Славу никто у него не отнимет, как не отнимет написанных картин и сотен учеников. Его ученики, прощаясь с ним перед желтым дилижансом на почтовой станции, не заметили в его лице смятения, печали или растерянности. Глаза Давида под полями тяжелого цилиндра были спокойны, и вся его фигура, закутанная в дорожный плащ с пелериной, была прямой, гибкой. Но кто знает, что думал Давид? Юношам не дано читать в сердцах стариков.
Парижской мастерской Давида руководил теперь Гро. Традиции учителя свято соблюдались, его имя произносили не иначе, как с благоговением. Скульптурный медальон Давида висел на стене, на самом видном месте под лавровым венком. Рядом была укреплена палитра Давида.
Изредка Гро читал ученикам письма брюссельского изгнанника; в них не было печали, напротив — они дышали покоем и счастливой уверенностью. «Я работаю так, будто мне только тридцать лет, — писал Давид, — люблю свое искусство, как любил его в шестнадцать лет, и умру, мой друг, держа в руках кисть. Нет такой враждебной силы, которая могла бы меня ее лишить…».
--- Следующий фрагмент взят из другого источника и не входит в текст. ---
(* ===== verification/GcipKciMoves.v ===== *)
(** * GCIP: what happens to the kernel control interface

    Every move keeps [kci_inv] and is one that the mailbox allows, so that a play of
    the interface always has a result, whatever its threads and its firmware do. *)

From S2P Require Import Prelude.
From S2P Require Import Interleaving.
From S2P Require Import GcipQueue.
From S2P Require Import GcipMailbox.
From S2P Require Import GcipMailboxInv.
From S2P Require Import GcipMailboxSteps.
From S2P Require Import GcipMailboxMoves.
From S2P Require Import GcipKci.
From S2P Require Import GcipKciProps.
From S2P Require Import GcipKciInv.

Section Moves.
Context (n : nat) (received : gcip_kci_response_element → Prop) (bound : Z).
Implicit Types s : kci_system.
Local Notation inv := (inv (ops := kci_mailbox_ops) CIRC_QUEUE_WRAP_BIT n (kci_ok n)).
Local Notation kci_inv := (kci_inv n received bound).
Local Notation cur_seq s := (s.(mbx).(user).(kci_cur_seq)).

Lemma thread_seq_alone {o w sq} : thread_seq o w = Some sq → alone o = true.
Proof. unfold thread_seq. by destruct (resp w), o. Qed.

Lemma kci_other s h :
  kci_inv s → kci_ok n h → cur_seq s <= h.(kci_cur_seq) <= bound →
  kci_inv (set_mbx (set_user h s.(mbx)) s).
Proof.
  intros Hk Hh Hle. constructor.
  - by apply (inv_user_change s h (ki_inv _ _ _ _ Hk)).
  - apply Hk.
  - apply Hk.
  - pose proof (ki_seq _ _ _ _ Hk). simpl. lia.
  - apply Hk.
  - apply Hk.
  - intros j o Hj Ha. destruct (ki_thread _ _ _ _ Hk j o Hj Ha) as (w & Hw & Hok & Hsq).
    exists w. split; [done|]. split; [by eapply thread_ok_mono|].
    intros sq Hs. specialize (Hsq sq Hs). simpl. lia.
  - apply Hk.
  - apply Hk.
Qed.

Lemma kci_responses s rs :
  kci_inv s → (∀ r, r ∈ rs → received r) → kci_inv (spawn (Rx_elem <$> rs) s).
Proof.
  intros Hk Hrs. set (s' := spawn _ s).
  assert (∀ j q, s'.(threads) !! j = Some q →
    q = (Rx_elem (C := gcip_kci_command_element) <$> rs) ∨ s.(threads) !! j = Some q) as Hj'.
  { intros j q Hj. destruct (spawned_lookup s _ s.(mbx) j q Hj) as [[_ ->]|]; auto. }
  assert (∀ j o, s'.(threads) !! j = Some [o] → alone o = true → s.(threads) !! j = Some [o]) as Ha'.
  { intros j o Hj Ha. destruct (Hj' _ _ Hj) as [Heq|]; [|done]. exfalso.
    destruct rs as [|r [|]]; try done. injection Heq as ->. done. }
  constructor.
  - pose proof (responses_ok s rs (ki_inv _ _ _ _ Hk)) as Hok.
    done.
  - apply Hk.
  - apply Hk.
  - apply Hk.
  - intros p o Hp Ho. apply list_elem_of_lookup in Hp as [j Hj].
    destruct (Hj' _ _ Hj) as [->|Hj0].
    + apply list_elem_of_fmap in Ho as (r & -> & Hr). right. eauto.
    + eapply (ki_ops _ _ _ _ Hk); [by eapply list_elem_of_lookup_2|done].
  - intros t Ht. destruct (ki_frame _ _ _ _ Hk t Ht) as (o & Ho & Ha). exists o.
    split; [|done]. simpl. by apply lookup_app_l_Some.
  - intros j o Hj Ha. destruct (ki_thread _ _ _ _ Hk j o (Ha' _ _ Hj Ha) Ha) as (w & Hw & Hok & Hsq).
    exists w. split; [done|]. split; [by eapply thread_ok_mono|done].
  - intros i j o o' w w' sq Hi Hj Hw Hw' Hs Hs'.
    apply (ki_distinct _ _ _ _ Hk i j o o' w w' sq); try done; apply Ha'; try done; by eapply thread_seq_alone.
  - apply Hk.
Qed.

Lemma kci_expire s t :
  kci_inv s → allowed (Expire t) s = true → wp (step (Expire t) s) kci_inv.
Proof.
  intros Hk Hal. pose proof (expire_ok s t (ki_inv _ _ _ _ Hk) Hal) as Hok.
  simpl in *.
  destruct (s.(threads) !! t) as [[|[| |t'| | | | | | | | | | | | | | | | |] [|]]|] eqn:Ht; try done.
  destruct (ki_thread _ _ _ _ Hk t _ Ht eq_refl) as (w & Hw & [-> _] & Hsq).
  apply (kci_turn n received bound s t (Send_wait t) w (Some (Send_del t)) w s.(mbx)); try done.
  constructor; try done; [|by left|].
  - intros t'. case_decide; by subst.
  - intros o' [= <-]. split; [done|]. split; [by intros s' _|].
    unfold thread_seq. by destruct (resp w).
Qed.

(** A thread enters [gcip_mailbox_send_cmd], with a number of its own if it waits
    for a response. *)
Lemma kci_submit s cmd r :
  kci_inv s →
  (∀ x, r = Some x → 0 < cmd.(cmd_seq) <= cur_seq s ∧
     ∀ j o w sq, s.(threads) !! j = Some [o] → s.(mbx).(frames) !! j = Some w →
       thread_seq o w = Some sq → sq < cmd.(cmd_seq)) →
  wp (step (Send_cmd cmd r) s) kci_inv.
Proof.
  intros Hk Hr.
  pose proof (send_move_ok s cmd r (ki_inv _ _ _ _ Hk)) as Hok.
  simpl in *. set (t := length s.(threads)) in *. set (s' := spawn _ _) in *.
  assert (∀ j q, s'.(threads) !! j = Some q →
    (j = t ∧ q = [Enqueue cmd (OnStack t)]) ∨ j ≠ t ∧ s.(threads) !! j = Some q) as Hj'.
  { intros j q Hj. simpl in Hj. apply lookup_snoc_Some in Hj as [[Hlt Hj]|[-> <-]]; [right|left]; auto.
    split; [unfold t; lia|done]. }
  assert (∀ j w, s'.(mbx).(frames) !! j = Some w →
    (j = t ∧ w = AsyncResp false r) ∨ j ≠ t ∧ s.(mbx).(frames) !! j = Some w) as Hw'.
  { intros j w Hw. simpl in Hw. apply lookup_insert_Some in Hw as [[<- <-]|[? ?]]; [left|right]; auto. }
  assert (∀ j o w sq, s'.(threads) !! j = Some [o] → s'.(mbx).(frames) !! j = Some w →
    thread_seq o w = Some sq → (j = t ∧ sq = cmd.(cmd_seq) ∧ is_Some r) ∨
      j ≠ t ∧ s.(threads) !! j = Some [o] ∧ s.(mbx).(frames) !! j = Some w) as Hseq.
  { intros j o w sq Hj Hw Hs. destruct (Hj' _ _ Hj) as [[-> [= ->]]|[Hne Hj0]].
    - left. destruct (Hw' _ _ Hw) as [[_ ->]|[? _]]; [|done]. unfold thread_seq in Hs. simpl in Hs.
      destruct r; [|done]. injection Hs as <-. eauto.
    - right. destruct (Hw' _ _ Hw) as [[-> _]|[_ ?]]; done. }
  constructor; try done.
  - apply Hk.
  - apply Hk.
  - apply Hk.
  - intros p o Hp Ho. apply list_elem_of_lookup in Hp as [j Hj].
    destruct (Hj' _ _ Hj) as [[-> ->]|[_ Hj0]].
    + apply list_elem_of_singleton in Ho as ->. by left.
    + eapply (ki_ops _ _ _ _ Hk); [by eapply list_elem_of_lookup_2|done].
  - intros j [w Hw]. destruct (Hw' _ _ Hw) as [[-> _]|[_ Hw0]].
    + exists (Enqueue cmd (OnStack t)). split; [|done]. simpl. apply lookup_snoc_Some. by right.
    + destruct (ki_frame _ _ _ _ Hk j ltac:(eauto)) as (o & Ho & Ha). exists o.
      split; [|done]. simpl. by apply lookup_app_l_Some.
  - intros j o Hj Ha. destruct (Hj' _ _ Hj) as [[-> [= ->]]|[Hne Hj0]].
    + exists (AsyncResp false r). simpl. rewrite lookup_insert_eq. split; [done|]. split; [done|].
      intros sq Hs. unfold thread_seq in Hs. simpl in Hs. destruct r as [x|]; [|done].
      injection Hs as <-. by apply (Hr x).
    + destruct (ki_thread _ _ _ _ Hk j o Hj0 Ha) as (w & Hw & Ho & Hsq). exists w. simpl.
      rewrite lookup_insert_ne by done. split; [done|]. split; [by eapply thread_ok_mono|done].
  - intros i j o o' w w' sq Hi Hj Hwi Hwj Hs Hs'.
    destruct (Hseq i o w sq Hi Hwi Hs) as [(-> & -> & x & Hx)|(_ & Hi0 & Hwi0)];
      destruct (Hseq j o' w' _ Hj Hwj Hs') as [(-> & Hsq & x' & Hx')|(_ & Hj0 & Hwj0)]; try done.
    + destruct (Hr x Hx) as [_ Hlt]. specialize (Hlt _ _ _ _ Hj0 Hwj0 Hs'). lia.
    + destruct (Hr x' Hx') as [_ Hlt]. specialize (Hlt _ _ _ _ Hi0 Hwi0 Hs). lia.
    + by apply (ki_distinct _ _ _ _ Hk i j o o' w w' sq).
  - apply Hk.
Qed.

Lemma kci_run s i : kci_inv s → wp (step (Run i) s) kci_inv.
Proof.
  intros Hk. simpl. unfold run_thread.
  destruct (s.(threads) !! i) as [[|o rest]|] eqn:Hi; [done| |done].
  destruct (exec i o s.(mbx)) as [[p m]| |] eqn:Hx; [|done|].
  - apply (kci_exec n received bound s i o rest p m Hk Hi Hx).
    pose proof (step_ok s (Run i) (ki_inv _ _ _ _ Hk)) as Hs. simpl in Hs. unfold run_thread in Hs.
    rewrite Hi, Hx in Hs. apply Hs; [|done]. destruct o; try done. by eapply kci_fresh.
  - pose proof (step_ok s (Run i) (ki_inv _ _ _ _ Hk)) as Hs. simpl in Hs. unfold run_thread in Hs.
    rewrite Hi, Hx in Hs. apply Hs; [|done]. destruct o; try done. by eapply kci_fresh.
Qed.

End Moves.

(** What the firmware sent during the moves. *)
Definition responded (mvs : list kci_move) (r : gcip_kci_response_element) : Prop :=
  ∃ rs, Kci_responses rs ∈ mvs ∧ r ∈ rs.

Section Step.
Context (n : nat) (received : gcip_kci_response_element → Prop).
Implicit Types s : kci_system.

Lemma kci_weaken b b' s : b <= b' → kci_inv n received b s → kci_inv n received b' s.
Proof. intros Hle []. constructor; try done. lia. Qed.

Lemma kci_send_ok b s cmd buf :
  kci_inv n received b s → b + 1 < 2 ^ 64 →
  wp (gcip_kci_send_cmd cmd buf s) (kci_inv n received (b + 1)).
Proof.
  intros Hk Hb. unfold gcip_kci_send_cmd, gcip_kci_send_cmd_return_resp.
  pose proof (ki_seq _ _ _ _ Hk) as Hs. set (k := s.(mbx).(user)) in *.
  destruct (is_reverse cmd).
  { apply kci_submit; [|done]. eapply kci_weaken; [|done]. lia. }
  rewrite u64_small by lia. cbn [step mbind outcome_bind].
  apply kci_submit.
  - apply kci_other; [eapply kci_weaken; [|done]; lia| |simpl; fold k; lia].
    apply (inv_user _ (ki_inv _ _ _ _ Hk)).
  - intros x _. simpl. split; [lia|]. intros j o w sq Hj Hw Hsq.
    destruct (ki_thread _ _ _ _ Hk j o Hj ltac:(by eapply thread_seq_alone)) as (w' & Hw' & _ & Hq).
    simplify_eq. specialize (Hq sq Hsq). fold k in Hq. lia.
Qed.

Lemma kci_work_ok k :
  rkci_ok k.(rkci) → ∃ l v,
    gcip_reverse_kci_work (S (Z.to_nat k.(rkci).(buffer_size))) k.(rkci) = Ok (l, v) ∧ rkci_ok v.
Proof.
  intros Hv. unfold gcip_reverse_kci_work.
  destruct (rkci_work_loop_all (S (Z.to_nat k.(rkci).(buffer_size)))
              (ReverseKci k.(rkci).(rkci_head) k.(rkci).(rkci_tail) k.(rkci).(buffer_size)
                 k.(rkci).(buffer) false) []) as (v & -> & Hv' & _); [done| |eauto].
  pose proof (rkci_count_range _ Hv). unfold rkci_count in *. simpl. lia.
Qed.

Lemma kci_step_ok b s mv :
  kci_inv n received b s → b + 1 < 2 ^ 64 → kci_allowed mv s = true →
  (∀ rs r, mv = Kci_responses rs → r ∈ rs → received r) →
  wp (kci_step mv s) (kci_inv n received (b + 1)).
Proof.
  intros Hk Hb Hal Hr. assert (kci_inv n received (b + 1) s) as Hk1 by (eapply kci_weaken; [|done]; lia).
  pose proof (inv_user _ (ki_inv _ _ _ _ Hk)) as Hu. pose proof (ki_seq _ _ _ _ Hk) as Hs.
  destruct mv; cbn [kci_step].
  - by apply kci_send_ok.
  - by apply kci_expire.
  - by apply kci_other; [|simpl|simpl; lia].
  - apply (kci_responses n received (b + 1) s rs); [done|]. eauto.
  - destruct Hu as (? & ? & ? & Hv). destruct (kci_work_ok _ Hv) as (l & v & -> & Hv').
    cbn [mbind outcome_bind step wp]. apply kci_other; [done|by split|simpl; lia].
  - apply kci_other; [done|done|simpl; lia].
  - by apply kci_run.
Qed.

Lemma kci_step_blocked s mv : rkci_ok s.(mbx).(user).(rkci) → kci_step mv s ≠ Blocked.
Proof.
  intros Hv. destruct mv; cbn [kci_step]; try apply step_blocked.
  - unfold gcip_kci_send_cmd, gcip_kci_send_cmd_return_resp. by destruct (is_reverse cmd).
  - destruct (kci_work_ok _ Hv) as (l & v & -> & _). done.
Qed.

Lemma kci_play_ok (P : kci_system → Prop) mvs b s :
  (∀ s mv s' b, kci_inv n received b s → P s → kci_allowed mv s = true → kci_step mv s = Ok s' → P s') →
  kci_inv n received b s → P s → b + Z.of_nat (length mvs) < 2 ^ 64 →
  kci_disciplined mvs s = true → (∀ r, responded mvs r → received r) →
  ∃ s', kci_play mvs s = Ok s' ∧ kci_inv n received (b + Z.of_nat (length mvs)) s' ∧ P s'.
Proof.
  intros HP. revert b s. induction mvs as [|mv mvs IH]; intros b s Hk Hs Hb Hd Hr.
  { exists s. split; [done|]. by rewrite Z.add_0_r. }
  simpl in Hd, Hb. apply andb_true_iff in Hd as [Hal Hd].
  pose proof (kci_step_ok b s mv Hk ltac:(lia) Hal) as Hok.
  pose proof (kci_step_blocked s mv) as Hnb. cbn [kci_play].
  destruct (kci_step mv s) as [s1| |] eqn:Hs1; simpl.
  - destruct (IH (b + 1) s1) as (s' & -> & Hk' & Hs'); try done.
    + apply Hok. intros rs r -> Hin. apply Hr. exists rs. split; [left|done].
    + by eapply HP.
    + lia.
    + intros r (rs & Hrs & Hin). apply Hr. exists rs. split; [by right|done].
    + exists s'. split; [done|]. split; [|done]. by replace (b + Z.of_nat (S (length mvs)))
        with (b + 1 + Z.of_nat (length mvs)) by lia.
  - destruct Hnb; [|done]. apply (inv_user _ (ki_inv _ _ _ _ Hk)).
  - destruct Hok. intros rs r -> Hin. apply Hr. exists rs. split; [left|done].
Qed.

(** ** The first state *)

Lemma kci_init_ok queue buffer size k s :
  gcip_kci_init queue (Some buffer) size k = (0, Some s) → length queue = n →
  kci_ok n (set_rkci (empty_reverse_kci size buffer) k) → kci_inv n received 0 s.
Proof.
  unfold gcip_kci_init. cbn [gcip_reverse_kci_init]. set (k0 := set_kci_cur_seq 0 _).
  destruct (gcip_mailbox_init kci_mode CIRC_QUEUE_WRAP_BIT queue k0) as [ret [m|]] eqn:Hm; [|done].
  intros [= -> <-] Hn Hk. assert (kci_ok n k0) as Hk0 by done.
  pose proof (boot_ok kci_mode queue k0 m Hm Hn Hk0) as Hinv.
  unfold gcip_mailbox_init in Hm. simpl in Hm. injection Hm as <-.
  constructor; try done; cbn [mbx threads boot frames trace].
  - intros p o Hp. by apply elem_of_nil in Hp.
  - intros t [? Ht]. by rewrite lookup_empty in Ht.
  - intros t r Ht. by apply elem_of_nil in Ht.
Qed.

End Step.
Действительно, в Брюсселе Давид не был несчастен. Он не случайно выбрал этот город, он понравился ему еще давно, когда в годы молодости он ненадолго посетил Бельгию. Брюссель чем-то напоминал Париж, там звучал родной язык, там было много старых знакомых и друзей. На аллеях прекрасного Королевского парка в Брюсселе встречались товарищи по изгнанию, там вспоминали славные времена Конвента. И брюссельские горожане, проходя мимо седых и гордых стариков, слышали слова, звучавшие сказкой: «Гора», «Жиронда», «Болото»… Брюссельские художники встретили Давида восторженно, в бельгийской столице жило немало его учеников. В доме Давида на улице Эвек, в его мастерской постоянно бывали гости. Юные живописцы искали его помощи.
Он не переставал писать, полотна старых фламандцев вызывали желание искать сочные, глубокие тона, богатые соцветия: Давид не боялся признать, что не все секреты мастерства ему знакомы. Недаром писал он одному художнику: «Думайте всегда, что вы ничего не умеете, — это средство уметь лучше, чем другие». Жизнь, наконец, очистилась от былых сомнений, неопределенности. Он мог ни о чем не беспокоиться, судьба его была решена раз и навсегда.
В его руках было совершенное мастерство — плод долгих лет исступленной работы. Он работал не слишком много, высокие сюжеты уже не тревожили его сердца; но взгляд оставался зорким и мудрым, а вкус был отточен многолетним опытом и познанием античности. И порой под его кистью возникали портреты, не только достойные прежнего Давида, но и превосходящие парижские работы. Так, написал он портрет мадам Морель де Тангри с двумя дочерьми, удивительное полотно, где чеканная точность контуров, классическое равновесие композиции сочетались с могучей, непобедимой жизненностью. Казалось, эти женщины обладают неуловимым разнообразием душевных движений от наивной задумчивости до мудрой старческой проницательности, от спокойной уверенности до саркастической насмешки. А всех троих объединяла та несколько навязчивая, подчеркнутая респектабельность, которая незаметно переходит в мещанство.